Human rights activists have taken to the streets in support of feminist punk band Pussy Riot whose members were jailed for two years for hooliganism in Moscow.

Crowds of banner-waving supporters protested outside Russia's embassy in London's Kensington Palace Gardens and masked demonstrators also protested in O'Connell Street, Dublin's main thoroughfare.

The three female band members were each sentenced to two years in prison for hooliganism driven by religious hatred and offending religious believers.

The trio were arrested in March after an unauthorised performance in Moscow's main cathedral calling for the Virgin Mary to protect Russia against leader Vladimir Putin.

Three windows at the London embassy were smashed and a railing damaged on Thursday night before the verdicts were reached. On Friday, the band's supporters expressed their outrage outside the building.

Tommy Anarchic, 26, lead singer for London-based electro-punk band Without My Medicine, said: "This is bo****ks really.

"All they did was annoy the right-wing church in Russia, which is a big power in that part of the world. If they did the same performance at a nightclub, they would have been fine. I think the Russian authorities could have let this slide. Now they have the world covering this."

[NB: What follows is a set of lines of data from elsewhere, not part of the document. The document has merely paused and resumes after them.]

(* ===== verification/EndorsementCodec.v ===== *)
(** * common/endorsement/endorsement.cpp: the [Endorsement] class

    The binary form ("RSE1"), message validation, signing and signature
    verification.  The deterministic protobuf serializer used for the signed
    bytes is protobuf's and stays a parameter. *)

From S2P Require Import Prelude BaseTypes Proto GuidBytes KeyPair.

Definition kSerializedEndorsementMagic : bytes := bs "RSE1".

(** [Buffer(bytes.data(), static_cast<uint32_t>(bytes.size()))]. *)
Definition stringToBuffer (b : bytes) : bytes := take (Z.to_nat (wrap 32 (size_of b))) b.

Definition bufferToString (b : bytes) : bytes := match b with [] => [] | _ => b end.

(** ** BufferReader: the unread bytes are the state *)
Definition Reader (A : Type) : Type := bytes -> Res (A * bytes).
#[export] Instance reader_ret : MRet Reader := fun A a s => Ok (a, s).
#[export] Instance reader_bind : MBind Reader := fun A B f m s =>
  match m s with
  | Ok (a, s') => f a s'
  | Throw e => Throw e
  | Undefined => Undefined
  | NoFuel => NoFuel
  end.

Definition readBytes (count : Z) (fieldName : string) : Reader bytes := fun s =>
  if size_of s <? count then throw_runtime fieldName
  else Ok (take (Z.to_nat count) s, drop (Z.to_nat count) s).

Definition expectMagic (magic : bytes) : Reader unit :=
  b ← readBytes (size_of magic) "serialized endorsement missing magic";
  if bool_decide (b = magic) then mret tt
  else fun _ => throw_runtime "serialized endorsement has invalid magic".

Definition readUint32 (fieldName : string) : Reader Z :=
  b ← readBytes 4 fieldName;
  let at_ i := byte_val (default (byte_of 0) (b !! i)) in
  mret (Z.lor (Z.lor (Z.lor (wrap 32 (Z.shiftl (at_ 0%nat) 24)) (wrap 32 (Z.shiftl (at_ 1%nat) 16)))
                     (wrap 32 (Z.shiftl (at_ 2%nat) 8))) (at_ 3%nat)).

Definition readUint64 (fieldName : string) : Reader Z :=
  b ← readBytes 8 fieldName; mret (foldl (shift_in 64) 0 b).

Definition expectDone : Reader unit := fun s =>
  match s with
  | [] => Ok (tt, s)
  | _ => throw_runtime "serialized endorsement has trailing bytes"
  end.

(** ** The binary form *)
Definition serializeBinary (message : Endorsement.t) : bytes :=
  let serialized := [] ++ kSerializedEndorsementMagic in
  let serialized := serialized ++ value_or_empty (Endorsement.subject message) in
  let serialized := serialized ++ value_or_empty (Endorsement.endorsement_service message) in
  let serialized := serialized ++ value_or_empty (Endorsement.endorsement_type message) in
  let serialized := appendUint64 serialized (default 0 (Endorsement.valid_until message)) in
  let serialized := appendUint32 serialized (wrap 32 (size_of (Endorsement.endorsement_value message))) in
  let serialized := appendUint32 serialized (wrap 32 (size_of (Endorsement.signature message))) in
  let serialized := serialized ++ Endorsement.endorsement_value message in
  let serialized := serialized ++ Endorsement.signature message in
  stringToBuffer serialized.

Definition deserializeBinary_reader : Reader Endorsement.t :=
  expectMagic kSerializedEndorsementMagic;;
  subject ← readBytes 16 "serialized endorsement missing subject";
  service ← readBytes 16 "serialized endorsement missing endorsement service";
  type ← readBytes 16 "serialized endorsement missing endorsement type";
  until ← readUint64 "serialized endorsement missing valid-until time";
  endorsementValueSize ← readUint32 "serialized endorsement missing value size";
  signatureSize ← readUint32 "serialized endorsement missing signature size";
  value ← readBytes endorsementValueSize "serialized endorsement value truncated";
  signature ← readBytes signatureSize "serialized endorsement signature truncated";
  expectDone;;
  mret (Endorsement.mk (Some subject) (Some service) (Some type) value (Some until) signature).

Definition deserializeBinary (serialized : bytes) : Res Endorsement.t :=
  r ← deserializeBinary_reader serialized; Ok r.1.

(** ** Validation *)
Definition validateUuidLike (b : bytes) (fieldName : string) : Res unit :=
  if Nat.eqb (List.length b) 16 then Ok tt else throw_runtime fieldName.

Definition validateMessage (message : Endorsement.t) (requireSignature : bool) : Res unit :=
  match Endorsement.subject message with
  | None => throw_runtime "endorsement missing subject"
  | Some subject =>
  match Endorsement.endorsement_service message with
  | None => throw_runtime "endorsement missing endorsement service"
  | Some service =>
  match Endorsement.endorsement_type message with
  | None => throw_runtime "endorsement missing endorsement type"
  | Some type =>
  match Endorsement.valid_until message with
  | None => throw_runtime "endorsement missing valid-until time"
  | Some _ =>
      validateUuidLike subject "invalid endorsement subject length";;
      validateUuidLike service "invalid endorsement service length";;
      validateUuidLike type "invalid endorsement type length";;
      if requireSignature && bool_decide (Endorsement.signature message = [])
      then throw_runtime "endorsement missing signature"
      else Ok tt
  end end end end.

(** ** The class: [message_] is the protobuf message it wraps *)
Definition setMessageFields (subject service : NodeID) (type : GUID) (value : bytes)
    (validUntil : DateTime) (signature : bytes) : Endorsement.t :=
  Endorsement.mk (Some (serializeGuidBytes subject)) (Some (serializeGuidBytes service))
    (Some (serializeGuidBytes type)) (bufferToString value) (Some validUntil)
    (bufferToString signature).

Definition Endorsement_fromProto (message : Endorsement.t) : Res Endorsement.t :=
  validateMessage message true;; Ok message.

Definition Endorsement_deserialize (serialized : bytes) : Res Endorsement.t :=
  message ← deserializeBinary serialized;
  validateMessage message true;;
  Ok message.

Definition Endorsement_serialize (e : Endorsement.t) : Res bytes :=
  validateMessage e true;; Ok (serializeBinary e).

Definition Endorsement_toProto (e : Endorsement.t) : Res Endorsement.t :=
  validateMessage e true;; Ok e.

Definition endorsement_subject (e : Endorsement.t) : Res NodeID :=
  validateMessage e true;;
  deserializeGuidBytes (value_or_empty (Endorsement.subject e)) "invalid endorsement subject length".

Definition endorsementService (e : Endorsement.t) : Res NodeID :=
  validateMessage e true;;
  deserializeGuidBytes (value_or_empty (Endorsement.endorsement_service e))
    "invalid endorsement service length".

Definition endorsementType (e : Endorsement.t) : Res GUID :=
  validateMessage e true;;
  deserializeGuidBytes (value_or_empty (Endorsement.endorsement_type e))
    "invalid endorsement type length".

Definition endorsementValue (e : Endorsement.t) : Res bytes :=
  validateMessage e true;; Ok (stringToBuffer (Endorsement.endorsement_value e)).

Definition endorsement_signature (e : Endorsement.t) : Res bytes :=
  validateMessage e true;; Ok (stringToBuffer (Endorsement.signature e)).

Section Signing.
Context `{C : Crypto}.
(** protobuf's deterministic serializer on [rsp.proto.Endorsement]. *)
Context (serializeDeterministic : Endorsement.t -> bytes).

Definition serializeUnsigned (e : Endorsement.t) : Res bytes :=
  let unsignedMessage :=
    Endorsement.mk (Endorsement.subject e) (Endorsement.endorsement_service e)
      (Endorsement.endorsement_type e) (Endorsement.endorsement_value e)
      (Endorsement.valid_until e) [] in
  validateMessage unsignedMessage false;;
  Ok (serializeDeterministic unsignedMessage).

Definition createSigned (k : KeyPair) (subject : NodeID) (type : GUID) (value : bytes)
    (validUntil : DateTime) : Res Endorsement.t :=
  service ← nodeID k;
  let e := setMessageFields subject service type value validUntil [] in
  unsignedBytes ← serializeUnsigned e;
  signature ← sign k unsignedBytes;
  Ok (Endorsement.mk (Endorsement.subject e) (Endorsement.endorsement_service e)
        (Endorsement.endorsement_type e) (Endorsement.endorsement_value e)
        (Endorsement.valid_until e) (bufferToString signature)).

Definition verifySignature (e : Endorsement.t) (k : KeyPair) : Res bool :=
  validateMessage e true;;
  id ← nodeID k;
  service ← endorsementService e;
  if bool_decide (id = service) then
    unsignedBytes ← serializeUnsigned e;
    signature ← endorsement_signature e;
    verify k unsignedBytes signature
  else Ok false.
End Signing.

(** ** Lemmas: the reader *)

Lemma reader_bind_ok {A B} (m : Reader A) (f : A -> Reader B) s a s' :
  m s = Ok (a, s') -> (m ≫= f) s = f a s'.
Proof. intros H. unfold mbind, reader_bind. by rewrite H. Qed.

Lemma reader_bind_inv {A B} (m : Reader A) (f : A -> Reader B) s r :
  (m ≫= f) s = Ok r -> exists a s', m s = Ok (a, s') /\ f a s' = Ok r.
Proof. unfold mbind, reader_bind. destruct (m s) as [[a s']| | |]; try discriminate. eauto. Qed.

Lemma readBytes_app n f l k : size_of l = n -> readBytes n f (l ++ k) = Ok (l, k).
Proof.
  unfold size_of. intros <-. unfold readBytes, size_of. rewrite length_app.
  destruct (Z.ltb_spec (Z.of_nat (List.length l + List.length k)) (Z.of_nat (List.length l))); [lia|].
  by rewrite Nat2Z.id, take_app_length, drop_app_length.
Qed.

Lemma readBytes_inv n f s l k :
  0 <= n -> readBytes n f s = Ok (l, k) -> s = l ++ k /\ size_of l = n.
Proof.
  unfold readBytes, size_of. intros Hn.
  destruct (Z.ltb_spec (Z.of_nat (List.length s)) n); [discriminate|].
  intros [= <- <-]. rewrite take_drop, length_take. split; [done|lia].
Qed.

Lemma u32_of_bytes a b c d :
  Z.lor (Z.lor (Z.lor (wrap 32 (Z.shiftl (byte_val a) 24)) (wrap 32 (Z.shiftl (byte_val b) 16)))
               (wrap 32 (Z.shiftl (byte_val c) 8))) (byte_val d)
  = be_value 32 [a; b; c; d].
Proof.
  pose proof (byte_val_range a). pose proof (byte_val_range b).
  pose proof (byte_val_range c). pose proof (byte_val_range d).
  unfold be_value. cbn [foldl]. unfold wrap.
  rewrite (Z.mod_small (Z.shiftl (byte_val a) 24)), (Z.mod_small (Z.shiftl (byte_val b) 16)),
    (Z.mod_small (Z.shiftl (byte_val c) 8)) by (rewrite Z.shiftl_mul_pow2 by lia; simpl; lia).
  replace (Z.shiftl (byte_val a) 24) with (Z.shiftl (Z.shiftl (byte_val a) 8) 16)
    by (rewrite Z.shiftl_shiftl by lia; f_equal; lia).
  rewrite <- Z.shiftl_lor, (lor_low_add _ (byte_val b) 8) by (simpl; lia).
  replace (Z.shiftl (byte_val a * 2 ^ 8 + byte_val b) 16)
    with (Z.shiftl (Z.shiftl (byte_val a * 2 ^ 8 + byte_val b) 8) 8)
    by (rewrite Z.shiftl_shiftl by lia; f_equal; lia).
  rewrite <- Z.shiftl_lor, (lor_low_add _ (byte_val c) 8) by (simpl; lia).
  rewrite (lor_low_add _ (byte_val d) 8) by (simpl; lia).
  rewrite (shift_in_wide 32 0 a), Z.mod_small by lia.
  rewrite (shift_in_wide 32 _ b), Z.mod_small by lia.
  rewrite (shift_in_wide 32 _ c), Z.mod_small by lia.
  rewrite (shift_in_wide 32 _ d), Z.mod_small by lia. lia.
Qed.

Lemma readUint32_app f v k : is_u32 v -> readUint32 f (be_bytes 4 v ++ k) = Ok (v, k).
Proof.
  unfold is_u32. intros Hv. unfold readUint32.
  erewrite reader_bind_ok by (apply readBytes_app; unfold size_of; by rewrite length_be_bytes).
  unfold mret, reader_ret. repeat f_equal. rewrite <- (be_bytes_value 32 4 v) at 5 by (simpl; lia).
  pose proof (length_be_bytes 4 v) as Hl.
  destruct (be_bytes 4 v) as [|a [|b [|c [|d [|]]]]]; try discriminate.
  apply u32_of_bytes.
Qed.

Lemma readUint32_inv f s v k :
  readUint32 f s = Ok (v, k) -> s = be_bytes 4 v ++ k /\ is_u32 v.
Proof.
  unfold readUint32. intros H. apply reader_bind_inv in H as (b & s' & H1 & H2).
  apply readBytes_inv in H1 as [-> Hl]; [|lia]. unfold mret, reader_ret in H2. injection H2 as <- <-.
  unfold size_of in Hl.
  destruct b as [|b0 [|b1 [|b2 [|b3 [|]]]]]; cbn [List.length] in Hl; try lia.
  cbn [lookup list_lookup from_option Datatypes.id]. rewrite u32_of_bytes. split.
  - f_equal. symmetry. apply (be_value_bytes 32 [b0; b1; b2; b3]); unfold size_of; simpl; lia.
  - pose proof (be_value_range 32 [b0; b1; b2; b3]) as Hr. unfold size_of in Hr. simpl in Hr.
    unfold is_u32. simpl. lia.
Qed.

Lemma readUint64_app f v k : is_u64 v -> readUint64 f (be_bytes 8 v ++ k) = Ok (v, k).
Proof.
  intros Hv. unfold readUint64.
  erewrite reader_bind_ok by (apply readBytes_app; unfold size_of; by rewrite length_be_bytes).
  unfold mret, reader_ret. by rewrite be_word_value.
Qed.

Lemma readUint64_inv f s v k :
  readUint64 f s = Ok (v, k) -> s = be_bytes 8 v ++ k /\ is_u64 v.
Proof.
  unfold readUint64. intros H. apply reader_bind_inv in H as (b & s' & H1 & H2).
  apply readBytes_inv in H1 as [-> Hl]; [|lia]. unfold mret, reader_ret in H2. injection H2 as <- <-.
  unfold size_of in Hl. split; [|apply be_word_range; lia]. by rewrite be_word_bytes by lia.
Qed.

(** ** Lemmas: validation *)

(** What [validateMessage] accepts. *)
Definition valid_endorsement (e : Endorsement.t) (s v t : bytes) (u : Z) : Prop :=
  Endorsement.subject e = Some s /\ Endorsement.endorsement_service e = Some v
  /\ Endorsement.endorsement_type e = Some t /\ Endorsement.valid_until e = Some u
  /\ List.length s = 16%nat /\ List.length v = 16%nat /\ List.length t = 16%nat.

Lemma validateMessage_ok e r :
  validateMessage e r = Ok tt <->
  (exists s v t u, valid_endorsement e s v t u) /\ (r = true -> Endorsement.signature e <> []).
Proof.
  unfold validateMessage, valid_endorsement, validateUuidLike. split.
  - destruct (Endorsement.subject e) as [s|]; [|discriminate].
    destruct (Endorsement.endorsement_service e) as [v|]; [|discriminate].
    destruct (Endorsement.endorsement_type e) as [t|]; [|discriminate].
    destruct (Endorsement.valid_until e) as [u|]; [|discriminate].
    destruct (Nat.eqb_spec (List.length s) 16); [|discriminate].
    destruct (Nat.eqb_spec (List.length v) 16); [|discriminate].
    destruct (Nat.eqb_spec (List.length t) 16); [|discriminate]. cbn [mbind res_bind].
    destruct r; cbn [andb]; [case_bool_decide; [discriminate|]|]; intros _;
      (split; [by exists s, v, t, u|done]).
  - intros [(s & v & t & u & -> & -> & -> & -> & -> & -> & ->) Hsig]. cbn [Nat.eqb mbind res_bind].
    destruct r; [|done]. cbn [andb]. by rewrite bool_decide_eq_false_2 by auto.
Qed.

Sir Paul McCartney, Bjork, Sting and Madonna have publicly supported the punk provocateurs. Sir Paul wrote to the women telling them to "stay strong" and that he would do everything in his power to help them. As well as London and Dublin, supporters also took to the streets of Paris, Kiev, Berlin and Sofia.

An illustrator who only gave her name as Tatiana, 28, and moved to the UK from Moscow last year, said: "People are so brainwashed in Russia that any act of creative expression gets a load of over-reaction from the government.

"But even though I feel they (Pussy Riot) did something wrong, the government's reaction of imprisoning them seems over the top. They are being punished like criminals for something so trivial."